Early ovariectomy reveals the germline encoding of natural anti‐A‐ and Tn‐cross‐reactive immunoglobulin M (IgM) arising from developmental O ‐GalNAc glycosylations. (Germline‐encoded natural anti‐A/Tn cross‐reactive IgM)

While native blood group A‐like glycans have not been demonstrated in prokaryotic microorganisms as a source of human “natural” anti‐A isoagglutinin production, and metazoan eukaryotic N ‐acetylgalactosamine O ‐glycosylation of serine or threonine residues ( O ‐Gal NA c‐Ser/Thr‐R) does not occur in bacteria, the O ‐Gal NA c glycan‐bearing ovarian glycolipids, discovered in C57 BL /10 mice, are complementary to the syngeneic anti‐A‐reactive immunoglobulin M (IgM), which is not present in animals that have undergone ovariectomy prior to the onset of puberty. These mammalian ovarian glycolipids are complementary also to the anti‐A/Tn cross‐reactive Helix pomatia agglutinin ( HPA ), a molluscan defense protein, emerging from the coat proteins of fertilized eggs and reflecting the snail‐intrinsic, reversible O ‐Gal NA c glycosylations.
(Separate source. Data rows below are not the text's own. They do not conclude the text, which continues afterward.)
(** The value of the field [key], when [key] is a field. *)
Definition field (c : Config) (key : string) : option value :=
  if String.eqb key "model" then Some (model c)
  else if String.eqb key "temperature" then Some (temperature c)
  else if String.eqb key "max_tokens" then Some (max_tokens c)
  else if String.eqb key "api_key" then Some (api_key c)
  else if String.eqb key "huggingface_token" then Some (huggingface_token c)
  else None.

(** [get(self, key)] *)
Definition get (self : ConfigManager) (key : string) : attribute :=
  match field (config self) key with
  | Some v => Value v
  | None => if inherited key then Member key else Value VNone
  end.

(** [setup(self)]: the file system afterwards.  It makes the directory
    before it saves. *)
Definition setup (self : ConfigManager) (fs : gmap string value)
  : gmap string value :=
  match fs !! config_file self with
  | Some _ => fs
  | None => save_config self fs
  end.

(** A field annotated [Optional[str]]. *)
Definition as_optional_str (v : value) : option value :=
  match v with
  | VNone => Some VNone
  | _ => as_str v
  end.

(** The value of a field from the keyword arguments: its default when the
    key is absent, what the validator makes of the value otherwise.  Of the
    fields pydantic refuses, the exception here names the first. *)
Definition from_kwargs (kwargs : pydict value) (key : string)
  (validator : value -> option value) (default : value) : res value :=
  match dict_get key kwargs with
  | None => Ok default
  | Some v =>
      match validator v with
      | Some checked => Ok checked
      | None => Raise (ValidationError "Config" key)
      end
  end.

(** The constructor of [Config] applied to the keyword arguments
    [kwargs]; keys that are not fields are ignored. *)
Definition Config_init (kwargs : pydict value) : res Config :=
  let? m := from_kwargs kwargs "model" as_str (VStr "gpt-4") in
  let? t := from_kwargs kwargs "temperature" as_float (VFloat "0.7") in
  let? n := from_kwargs kwargs "max_tokens" as_int (VInt 2000) in
  let? k := from_kwargs kwargs "api_key" as_optional_str VNone in
  let? h := from_kwargs kwargs "huggingface_token" as_optional_str VNone in
  Ok {| model := m; temperature := t; max_tokens := n; api_key := k;
        huggingface_token := h |}.

(** [load_config(self)]: the manager afterwards. *)
Definition load_config (self : ConfigManager) (fs : gmap string value)
  : res ConfigManager :=
  match fs !! config_file self with
  | None => Ok self
  | Some document =>
      match (if truthy document then document else VDict []) with
      | VDict kwargs =>
          let? c := Config_init kwargs in
          Ok {| config_dir := config_dir self; config_file := config_file self;
                config := c |}
      | other =>
          Raise (TypeError "argument after ** must be a mapping"
                   (type_name other))
      end
  end.

(** A configuration whose fields hold values of their annotated types. *)
Definition well_typed (c : Config) : Prop :=
  (exists s, model c = VStr s) /\
  (exists r, temperature c = VFloat r) /\
  (exists z, max_tokens c = VInt z) /\
  (api_key c = VNone \/ exists s, api_key c = VStr s) /\
  (huggingface_token c = VNone \/ exists s, huggingface_token c = VStr s).

End Reading.
End Conf.

(** ** The workflow commands: [_cli/workflow.py]

    Each command builds its own manager from the disk, so a command is a
    function of the home directory, the disk and its arguments.  What it
    shows is the list of its calls to [click.echo]; an exception [e] that
    reaches its [except] clause comes out as [click.ClickException(str(e))],
    given here by [e] itself. *)

Module WorkflowCmd.
Import Py.
#[local] Open Scope res_scope.

(** A part of a formatted string: literal text, [str(v)] of a value, or a
    number. *)
Inductive piece : Type :=
| Text (s : string)
| Str (v : value)
| Num (n : nat).

(** One call of [click.echo]: a formatted string, or a value as it is. *)
Inductive echoed : Type :=
| Line (pieces : list piece)
| Raw (v : value).

Definition newline : string := String (Ascii.ascii_of_nat 10) EmptyString.

(** [raise click.ClickException(...)] inside the [try] of a command. *)
Definition not_found (name : string) : exn :=
  External "ClickException" ("Workflow '" +:+ name +:+ "' not found").

(** The store file of a manager built without a path. *)
Definition store_path (home : string) : string :=
  home +:+ "/.devchat/workflows.yaml".

(** [with open(path, 'r') as f: yaml.safe_load(f)] *)
Definition load (fs : gmap string value) (path : string) : res value :=
  match fs !! path with
  | Some document => Ok document
  | None => Raise (External "FileNotFoundError" path)
  end.

(** [description or f"Workflow: {name}"] *)
Definition described (name : string) (description : option string) : string :=
  match description with
  | Some text => if String.eqb text "" then "Workflow: " +:+ name else text
  | None => "Workflow: " +:+ name
  end.

(** The steps of a new workflow: the empty list, or what the file given
    with [--steps] holds. *)
Definition load_steps (fs : gmap string value) (steps : option string)
  : res value :=
  match steps with
  | Some path => if String.eqb path "" then Ok (VList []) else load fs path
  | None => Ok (VList [])
  end.

(** [create(name, description, steps)] *)
Definition create (home : string) (fs : gmap string value) (name : string)
  (description steps : option string)
  : list echoed * option exn * gmap string value :=
  let manager := Cli.init home fs None in
  match
    (let? listed := load_steps fs steps in
     Cli.add_workflow manager fs name
       (VDict [("name", VStr name);
               ("description", VStr (described name description));
               ("steps", listed)]))
  with
  | Raise e => ([], Some e, fs)
  | Ok (_, fs') => ([Line [Text ("Created workflow: " +:+ name)]], None, fs')
  end.

(** [remove(name)] *)
Definition remove (home : string) (fs : gmap string value) (name : string)
  : list echoed * option exn * gmap string value :=
  let manager := Cli.init home fs None in
  match Cli.remove_workflow manager fs name with
  | Raise e => ([], Some e, fs)
  | Ok (_, fs') => ([Line [Text ("Removed workflow: " +:+ name)]], None, fs')
  end.

(** The loop of [list]: three lines per workflow, up to the first
    exception. *)
Fixpoint describe (manager : Cli.WorkflowManager) (names : list string)
  : list echoed * option exn :=
  match names with
  | [] => ([], None)
  | name :: rest =>
      match Cli.get_workflow manager name with
      | Raise e => ([], Some e)
      | Ok workflow =>
          let heading := Line [Text (newline +:+ name)] in
          match py_getitem workflow "description" with
          | Raise e => ([heading], Some e)
          | Ok description =>
              let second := Line [Text "Description: "; Str description] in
              match (let? listed := py_getitem workflow "steps" in
                     py_len listed) with
              | Raise e => ([heading; second], Some e)
              | Ok n =>
                  let '(more, failed) := describe manager rest in
                  (heading :: second :: Line [Text "Steps: "; Num n] :: more,
                   failed)
              end
          end
      end
  end.

(** [run(name, file, output)] *)
Definition run (home : string) (fs : gmap string value) (name : string)
  (file output : option string) : list echoed * option exn :=
  let manager := Cli.init home fs None in
  match Cli.get_workflow manager name with
  | Raise e => ([], Some e)
  | Ok workflow =>
      if negb (truthy workflow) then ([], Some (not_found name))
      else
        let given (key : string) (arg : option string) : pydict value :=
          match arg with
          | Some text => if String.eqb text "" then [] else [(key, VStr text)]
          | None => []
          end in
        let kwargs := given "file" file ++ given "output" output in
        match fst (Cli.execute_workflow manager name kwargs) with
        | Raise e => ([], Some e)
        | Ok results =>
            (Line [Text (newline +:+ "Workflow Results:")] ::
             Line [Text "================"] ::
             flat_map
               (fun binding =>
                  [Line [Text (newline +:+ fst binding +:+ ":")];
                   Raw (snd binding)])
               results,
             None)
        end
  end.

(** [update(name, steps_file)].  The steps are assigned on the record the
    store holds, which is then added under [name]; a record that the store
    file writes once for several names (a YAML alias) changes under all of
    them, and the disk is given here as [name] sees it. *)
Definition update (home : string) (fs : gmap string value)
  (name steps_file : string)
  : list echoed * option exn * gmap string value :=
  let manager := Cli.init home fs None in
  match Cli.get_workflow manager name with
  | Raise e => ([], Some e, fs)
  | Ok workflow =>
      if negb (truthy workflow) then ([], Some (not_found name), fs)
      else
        match
          (let? new_steps := load fs steps_file in
           let? changed := py_setitem workflow "steps" new_steps in
           Cli.add_workflow manager fs name changed)
        with
        | Raise e => ([], Some e, fs)
        | Ok (_, fs') =>
            ([Line [Text ("Updated workflow: " +:+ name)]], None, fs')
        end
  end.

(** [list()] *)
Definition list (home : string) (fs : gmap string value)
  : Datatypes.list echoed * option exn :=
  let manager := Cli.init home fs None in
  match Cli.list_workflows manager with
  | Raise e => ([], Some e)
  | Ok [] => ([Line [Text "No workflows found"]], None)
  | Ok names =>
      let '(shown, failed) := describe manager names in
      (Line [Text (newline +:+ "Workflows:")] :: Line [Text "=========="] :: shown,
       failed)
  end.

End WorkflowCmd.

(** ** The configuration commands: [_cli/config.py]

    These commands keep the configuration as a mapping in one file and
    show their answers with [click.echo], as the workflow commands do. *)

Module ConfigCmd.
Import Py.
Import WorkflowCmd (piece, echoed, Text, Str, Num, Line, Raw, newline).
#[local] Open Scope res_scope.

(** [CONFIG_FILE] *)
Definition CONFIG_FILE (home : string) : string :=
  home +:+ "/.devchat/config.yaml".

(** [load_config()] *)
Definition load_config (home : string) (fs : gmap string value) : value :=
  match fs !! CONFIG_FILE home with
  | Some document => if truthy document then document else VDict []
  | None => VDict []
  end.

(** [save_config(config)]: the file system afterwards. *)
Definition save_config (home : string) (fs : gmap string value)
  (config : value) : gmap string value :=
  <[CONFIG_FILE home := config]> fs.

(** [set(key, value)] *)
Definition set (home : string) (fs : gmap string value) (key val : string)
  : list echoed * option exn * gmap string value :=
  match py_setitem (load_config home fs) key (VStr val) with
  | Raise e => ([], Some e, fs)
  | Ok config =>
      ([Line [Text ("Set " +:+ key +:+ " = " +:+ val)]], None,
       save_config home fs config)
  end.

(** [get(key)] *)
Definition get (home : string) (fs : gmap string value) (key : string)
  : list echoed * option exn :=
  match py_get (load_config home fs) key VNone with
  | Raise e => ([], Some e)
  | Ok VNone =>
      ([Line [Text ("Configuration key '" +:+ key +:+ "' not found")]], None)
  | Ok found => ([Raw found], None)
  end.


(** [setup(api_key)] *)
Definition setup (home : string) (fs : gmap string value) (api_key : string)
  : list echoed * option exn * gmap string value :=
  ([Line [Text "Configuration setup complete"]], None,
   save_config home fs
     (VDict [("openai_api_key", VStr api_key); ("model", VStr "gpt-4");
             ("temperature", VFloat "0.7")])).

(** [config.items()] *)
Definition py_items (v : value) : res (pydict value) :=
  match v with
  | VDict d => Ok d
  | _ => Raise (AttributeError (type_name v) "items")
  end.

(** [list()] *)
Definition list (home : string) (fs : gmap string value)
  : Datatypes.list echoed * option exn :=
  let config := load_config home fs in
  if negb (truthy config) then
    ([Line [Text "No configuration values set"]], None)
  else
    let heading :=
      [Line [Text (newline +:+ "Configuration:")]; Line [Text "============="]] in
    match py_items config with
    | Raise e => (heading, Some e)
    | Ok items =>
        (heading ++
         map (fun binding => Line [Text (fst binding +:+ ": "); Str (snd binding)])
           items,
         None)
    end.

End ConfigCmd.

(** ** The analyzer of the core: [core/analysis/analyzer.py]

    The tree [astroid.parse] builds is a node with its children; of the
    class of a node only one thing is asked, whether it is one of [If],
    [For], [While], [TryExcept], [TryFinally]. *)

Module Analysis.

Inductive kind : Type := If | For | While | TryExcept | TryFinally | Other.

#[local] Set Warnings "-register-all".
Inductive node : Type := Node (k : kind) (children : list node).

(** [isinstance(child, (If, For, While, TryExcept, TryFinally))], for an
    astroid that has the five classes. *)
Definition branching (n : node) : bool :=
  match n with
  | Node Other _ => false
  | Node _ _ => true
  end.

(** [_calculate_complexity(self, node)] *)
Fixpoint _calculate_complexity (n : node) : nat :=
  match n with
  | Node _ children =>
      fold_left
        (fun complexity child =>
           (if branching child then complexity + 1 else complexity) +
           _calculate_complexity child)
        children 1
  end.

(** The number of nodes of a tree, and the number of branching nodes
    below its root. *)
Fixpoint size (n : node) : nat :=
  match n with
  | Node _ children => S (list_sum (map size children))
  end.

Fixpoint branches_below (n : node) : nat :=
  match n with
  | Node _ children =>
      list_sum
        (map (fun child =>
                (if branching child then 1 else 0) + branches_below child)
           children)
  end.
The hexameric structure of this primitive invertebrate defense protein gives rise to speculation regarding an evolutionary relationship to the mammalian nonimmune, anti‐A‐reactive immunoglobulin M (IgM) molecule. Hypothetically, this molecule obtains its complementarity from the first step of protein glycosylations, initiated by Gal NA c via reversible O ‐linkages to peptides displaying Ser/Thr motifs, whereas the subsequent transferase depletion completes germ cell maturation and cell renewal, associated with loss of glycosidic bonds and release of O ‐glycan‐depleted proteins, such as complementary IgM revealing the structure of the volatilely expressed “lost” glycan carrier through germline Ser residues. Consequently, the evolutionary/developmental first glycosylations of proteins appear metabolically related or identical to that of the mucin‐type, potentially “aberrant” monosaccharide Gal NA c α 1‐ O ‐Ser/Thr‐R, also referred to as the Tn (T “nouvelle”) antigen, and explain the anti‐Tn cross‐reactivity of human innate or “natural” anti‐A‐specific isoagglutinin and the pronounced occurrence of cross‐reactive anti‐Tn antibody in plasma from humans with histo‐blood group O. In fact, A‐allelic, phenotype‐specific Gal NA c glycosylation of plasma proteins does not occur in human blood group O, affecting anti‐Tn antibody levels, which may function as a growth regulator that contributes to a potential survival advantage of this group in the overall risk of developing cancer when compared with non‐O blood groups.